Secondly, pre-existing conditions and specific provisions in Ukraine’s reform plans mean that medicines may become increasingly affordable. As Ukraine produces many of its own medicines, generic brands can be provided domestically.

Additionally, two stipulations of the upcoming reforms will further lower medication costs. The first of these is the streamlining of the process by which medications are approved for import: drugs that have been approved in certain countries, such as the US and the EU, will not need to undergo the same rigorous process of approval in Ukraine, and instead will be automatically accepted for import and sale.

Secondly, Ukraine’s government plans to hand over responsibility for drug procurement to the UN; under the terms of this agreement, costs could be cut by as much as 30%, and there will be the opportunity to prioritise those treatments that are most needed, such as medications that treat HIV and key vaccinations. Under such conditions, Ukraine will have the means to ensure that its population can afford and access essential medication, especially those most in need.
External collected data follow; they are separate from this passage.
(* ===== verification/SchedulerServe.v ===== *)
(** * The life of the scheduler

    Arrivals, steps and aborts in any order: no operation raises in any state that
    the scheduler can reach. *)

From stdpp Require Import base functions gmap strings list fin_sets relations.
From Stdlib Require Import ZArith QArith Lia.
From S2P Require Import Prelude FreeQueue RequestQueue Request BlockHash BlockPool KVCacheInterface SingleType KVCoordinator CoordinatorInv CoordinatorOk KVCacheManager KVManagerOk KVLookup SchedulerTypes Scheduler SchedulerUpdate SchedulerSpec PagedContract HashChain CachedContract SchedulerRun SchedulerOk SchedulerUpdateOk.
From S2P Require EncoderCache.
Open Scope list_scope.
Open Scope Z_scope.

(** ** Removal from lists *)

Definition excluding (l ids : list string) : list string := List.filter (fun id => negb (bool_decide (id ∈ ids))) l.
Lemma elem_of_excluding l ids i : i ∈ excluding l ids <-> i ∈ l /\ i ∉ ids.
Proof. unfold excluding. rewrite list_elem_of_In, filter_In, <-list_elem_of_In, negb_true_iff, bool_decide_eq_false. done. Qed.
Lemma excluding_nodup l ids : NoDup l -> NoDup (excluding l ids).
Proof. intros H. by apply NoDup_ListNoDup, List.NoDup_filter, NoDup_ListNoDup. Qed.
Lemma excluding_all l : excluding l [] = l.
Proof.
  unfold excluding. rewrite (List.filter_ext_in _ (fun _ => true)); [apply List.filter_true|].
  intros i _. by rewrite bool_decide_false by apply not_elem_of_nil.
Qed.
Lemma excluding_ext l ids ids' : (forall i, i ∈ l -> i ∈ ids <-> i ∈ ids') -> excluding l ids = excluding l ids'.
Proof.
  intros H. apply List.filter_ext_in. intros i Hi%list_elem_of_In. f_equal. apply bool_decide_ext. by apply H.
Qed.
Lemma excluding_cons l x ids : excluding l (x :: ids) = excluding (excluding l [x]) ids.
Proof.
  unfold excluding. induction l as [|y l IH]; cbn [List.filter]; [done|].
  destruct (decide (y = x)) as [->|Hne].
  - rewrite !bool_decide_true by left. cbn [negb]. exact IH.
  - rewrite (bool_decide_false (y ∈ [x])) by (by rewrite list_elem_of_singleton). cbn [negb List.filter].
    rewrite (bool_decide_ext (y ∈ x :: ids) (y ∈ ids)) by (rewrite elem_of_cons; naive_solver). destruct (negb _); [by rewrite IH|exact IH].
Qed.

Lemma list_remove_ok l x : NoDup l -> x ∈ l -> list_remove l x = Ok (excluding l [x]).
Proof.
  unfold excluding. induction l as [|y l IH]; [by intros _ ?%elem_of_nil|]. intros [Hy Hnd]%NoDup_cons [->|Hx]%elem_of_cons; cbn [list_remove List.filter].
  - rewrite String.eqb_refl, bool_decide_true by left. cbn [negb]. f_equal. rewrite (List.filter_ext_in _ (fun _ => true)); [symmetry; apply List.filter_true|].
    intros i Hi%list_elem_of_In. rewrite bool_decide_false; [done|]. by intros ->%list_elem_of_singleton.
  - assert (y <> x) by congruence. rewrite (proj2 (String.eqb_neq _ _)), IH by done. cbn [bind]. rewrite bool_decide_false by (by rewrite list_elem_of_singleton). done.
Qed.
Lemma remove_each_ok ids : forall l, NoDup l -> NoDup ids -> (forall i, i ∈ ids -> i ∈ l) -> res_fold list_remove ids l = Ok (excluding l ids).
Proof.
  induction ids as [|x ids IH]; intros l Hl Hids Hin; cbn [res_fold]; [by rewrite excluding_all|]. apply NoDup_cons in Hids as [Hx Hids].
  rewrite (list_remove_ok l x Hl) by (apply Hin; left). cbn [bind]. rewrite IH, <-excluding_cons; [done|by apply excluding_nodup|done|].
  intros i Hi. apply elem_of_excluding. split; [apply Hin; by right|]. intros ->%list_elem_of_singleton. done.
Qed.

Section serve.
Context {K C : Type} {KM : KVManager K} {KC : KVConnector C} (max_len : Z) {stats : bool} {KL : KVContract KM max_len stats}.
Context (cfg : Settings) (Hcfg : plain_settings cfg).
Notation State := (Scheduler K C).
Implicit Type s : State.

(** The invariant with the dict of requests: it holds the queued requests only. *)
Definition serve_inv s : Prop :=
  (exists t, sched_inv max_len cfg s t) /\ forall id, id ∈ requests s -> id ∈ running s ++ waiting s.

Lemma start_ok (k : K) n b : kv_ok k ∅ -> serve_inv (make_scheduler k None n b).
Proof.
  intros Hk. split; [|by intros id ?%elem_of_empty]. exists ∅. split; [|cbn; lia]. split; cbn; try done.
  - apply NoDup_nil_2.
  - by intros id ?%elem_of_nil.
  - by intros id ?%elem_of_nil.
  - intros id. rewrite lookup_empty. by intros [? [=]].
Qed.

(** ** Arrival *)

Lemma add_request_ok s r :
  serve_inv s -> waiting_ok max_len r -> request_id r ∉ requests s ->
  exists s', add_request cfg s r = Ok s' /\ serve_inv s' /\ running s' = running s /\ waiting s' = waiting s ++ [request_id r].
Proof.
  intros [(t & Hc & Hroom) Hreq] Hr Hnew. set (id := request_id r) in *. unfold add_request. rewrite (queue_fcfs cfg Hcfg). cbn [bind]. fold id.
  eexists. split; [reflexivity|]. split; [|done].
  assert (Hrun : id ∉ running s) by (intros H; apply Hnew; by apply (c_running _ _ _ _ _ Hc)).
  assert (Hwait : id ∉ waiting s) by (intros H; apply Hnew; by apply (c_waiting _ _ _ _ _ Hc)).
  split; [exists t; split; [|done]|].
  - eapply (core_put max_len s t [] [] _ _ _ _ id Hc); cbn; try done.
    + intros i _ Hi. apply elem_of_union. by left.
    + pose proof (c_nodup _ _ _ _ _ Hc) as Hnd. cbn in Hnd. apply (NoDup_Permutation_proper _ (id :: waiting s ++ running s)).
      * rewrite <-app_assoc. symmetry. apply (Permutation_middle (waiting s)).
      * apply NoDup_cons. split; [|done]. by intros [?|?]%elem_of_app.
    + intros i Hne. rewrite lookup_insert_ne by done. split; [done|]. split; [done|]. split; [done|]. split; [done|].
      intros [?|?%list_elem_of_singleton]%elem_of_app; done.
    + intros _. split; [apply elem_of_union; right; by apply elem_of_singleton|]. exists r. by rewrite lookup_insert_eq.
    + intros H. exfalso. by apply Hrun, (c_tbl _ _ _ _ _ Hc).
    + apply Hc.
  - cbn. intros i [Hi| ->%elem_of_singleton]%elem_of_union.
    + apply Hreq in Hi. apply elem_of_app in Hi as [?|?]; apply elem_of_app; [by left|right]. apply elem_of_app. by left.
    + apply elem_of_app. right. apply elem_of_app. right. left.
Qed.

(** ** Aborts *)

(** The known ids of a list, running and waiting. *)
Lemma split_valid_ok s t ids :
  core max_len s t [] [] -> (forall id, id ∈ requests s -> id ∈ running s ++ waiting s) -> NoDup ids ->
  exists run wait, split_valid s ids = Ok (run, wait) /\ NoDup run /\ (forall i, i ∈ run <-> i ∈ ids /\ i ∈ running s) /\
    (forall i, i ∈ wait <-> i ∈ ids /\ i ∈ waiting s).
Proof.
  intros Hc Hreq. assert (Hr : forall i, i ∈ running s -> i ∈ requests s) by (intros i Hi; by apply (c_running _ _ _ _ _ Hc)).
  assert (Hw : forall i, i ∈ waiting s -> i ∈ requests s) by (intros i Hi; by apply (c_waiting _ _ _ _ _ Hc)).
  induction ids as [|id ids IH]; intros Hnd.
  { exists [], []. split; [done|]. split; [apply NoDup_nil_2|]. split; intros i; (split; [by intros ?%elem_of_nil|by intros [?%elem_of_nil _]]). }
  apply NoDup_cons in Hnd as [Hni Hnd]. destruct (IH Hnd) as (run & wait & Hok & Hndr & H1 & H2). cbn [split_valid]. rewrite Hok. cbn [bind].
  destruct (decide (id ∈ requests s)) as [Hin|Hin].
  - rewrite bool_decide_true by done. cbn [negb]. unfold obj. apply Hreq, elem_of_app in Hin as [Hin|Hin].
    + destruct (c_running _ _ _ _ _ Hc id Hin) as (_ & r & c & -> & _ & _ & Hrun). cbn [of_option bind]. rewrite bool_decide_true by apply Hrun.
      exists (id :: run), wait. split; [done|]. split; [apply NoDup_cons; split; [by intros [? _]%H1|done]|].
      split; intros i; rewrite !elem_of_cons, ?H1, ?H2; [naive_solver|]. split; [naive_solver|]. intros [[->|?] Hi]; [|naive_solver].
      exfalso. by apply (core_disjoint _ _ _ _ _ id Hc) in Hin.
    + destruct (c_waiting _ _ _ _ _ Hc id Hin) as (_ & r & -> & _ & Hwo). cbn [of_option bind].
      rewrite bool_decide_false by (destruct (wo_status _ _ Hwo) as [->|[->| ->]]; done).
      exists run, (id :: wait). split; [done|]. split; [done|].
      split; intros i; rewrite !elem_of_cons, ?H1, ?H2; [|naive_solver]. split; [naive_solver|]. intros [[->|?] Hi]; [|naive_solver].
      exfalso. by apply (core_disjoint _ _ _ _ _ id Hc) in Hi.
  - rewrite bool_decide_false by done. cbn [negb]. exists run, wait. split; [done|]. split; [done|].
    split; intros i; rewrite elem_of_cons, ?H1, ?H2; (split; [naive_solver|]); intros [[->|?] Hi]; naive_solver.
Qed.

(** The second pass: every request of [todo] gets its status and is freed. *)
Lemma free_each_ok st todo : forall s t,
  status_is_finished st = true -> NoDup todo -> connector s = None -> EncoderCache.cached (encoder_cache s) = ∅ -> kv_ok (kv s) t ->
  (forall id, id ∈ todo -> id ∈ requests s /\ exists r, objs s !! id = Some r /\ request_id r = id) ->
  exists s' t', res_fold (fun s id =>
       let! r := obj s id in
       let r := set_status r st in
       let! '(_, s) := _free_request (set_obj s id r) r in Ok s) todo s = Ok s' /\
    kv_ok (kv s') t' /\ connector s' = None /\ EncoderCache.cached (encoder_cache s') = ∅ /\
    running s' = running s /\ waiting s' = waiting s /\
    (forall i, i ∉ todo -> t' !! i = t !! i /\ objs s' !! i = objs s !! i) /\
    (forall i, i ∈ todo -> t' !! i = None /\ i ∈ finished_req_ids s' /\ exists r, objs s' !! i = Some r /\ status r = st) /\
    (forall i, i ∈ requests s' <-> i ∈ requests s /\ i ∉ todo) /\ (forall i, i ∈ finished_req_ids s -> i ∈ finished_req_ids s').
Proof.
  induction todo as [|id todo IH]; intros s t Hst Hnd Hconn Henc Hkv Htodo; cbn [res_fold].
  { exists s, t. split; [done|]. split; [done|]. split; [done|]. split; [done|]. split; [done|]. split; [done|]. split; [done|].
    split; [by intros i ?%elem_of_nil|]. split; [|done]. intros i. split; [intros ?; split; [done|apply not_elem_of_nil]|by intros [? _]]. }
  apply NoDup_cons in Hnd as [Hni Hnd]. destruct (Htodo id) as (Hreq & r & Hobj & Hid); [left|]. unfold obj at 1. rewrite Hobj. cbn [of_option bind].
  set (r' := set_status r st). destruct (free_request_step max_len (set_obj s id r') t id r') as (s1 & k & -> & Hk & F1 & F2 & F3 & F4 & F5 & F6 & F7 & F8); try done.
  cbn [bind]. cbn in F1, F2, F3, F4, F5, F6.
  destruct (IH s1 (delete id t)) as (s' & t' & Hok & G1 & G2 & G3 & G4 & G5 & G6 & G7 & G8 & G9); [done|done|done|by rewrite F6|by rewrite F7| |].
  { intros i Hi. assert (i <> id) by congruence. rewrite F1, F2, lookup_insert_ne by done. destruct (Htodo i) as [H1 H2]; [by right|].
    split; [|done]. apply elem_of_difference. split; [done|]. by rewrite elem_of_singleton. }
  exists s', t'. split; [exact Hok|]. split; [done|]. split; [done|]. split; [done|]. split; [congruence|]. split; [congruence|]. split; [|split; [|split]].
  - intros i [Hne Hi]%not_elem_of_cons. destruct (G6 i Hi) as [-> ->]. rewrite F1. by rewrite lookup_delete_ne, lookup_insert_ne.
  - intros i [->|Hi]%elem_of_cons; [|by apply G7]. destruct (G6 id Hni) as [-> ->]. rewrite F1, lookup_delete_eq, lookup_insert_eq.
    split; [done|]. split; [|by exists r']. apply G9. rewrite F5. apply elem_of_union. right. by apply elem_of_singleton.
  - intros i. rewrite G8, F2, elem_of_difference, elem_of_singleton, not_elem_of_cons. tauto.
  - intros i Hi. apply G9. rewrite F5. apply elem_of_union. by left.
Qed.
The most important issue, however, remains the future balance of public and private expenditure, and what role each will play in Ukraine’s reformed health system.

According to the World Bank, a key feature of the new system will be greater emphasis on the private sector in healthcare provision. The plan also contains provisions for health insurance, both public and private; this requires the most careful attention. As demonstrated by Georgia’s example, full privatisation has the potential to result in high out-of-pocket payments when insurance is not well utilised.

When combined with substantial expenditure going to informal payments due to corruption, privatisation results in low uptake of medical services due to unaffordable costs. Given the potential damage to public health, not to mention the economic ramifications of a sick workforce, it is imperative that Ukraine maintains or improves accessibility based on financial means, rather than risk following Georgia’s path.

Currently, Ukraine is facing a number of crises, from military conflicts in its eastern regions to economic downturn. In violence-torn provinces, the most pressing healthcare issue is neither fiscal nor bureaucratic, but instead centres on medical staff fleeing, and destroyed hospitals.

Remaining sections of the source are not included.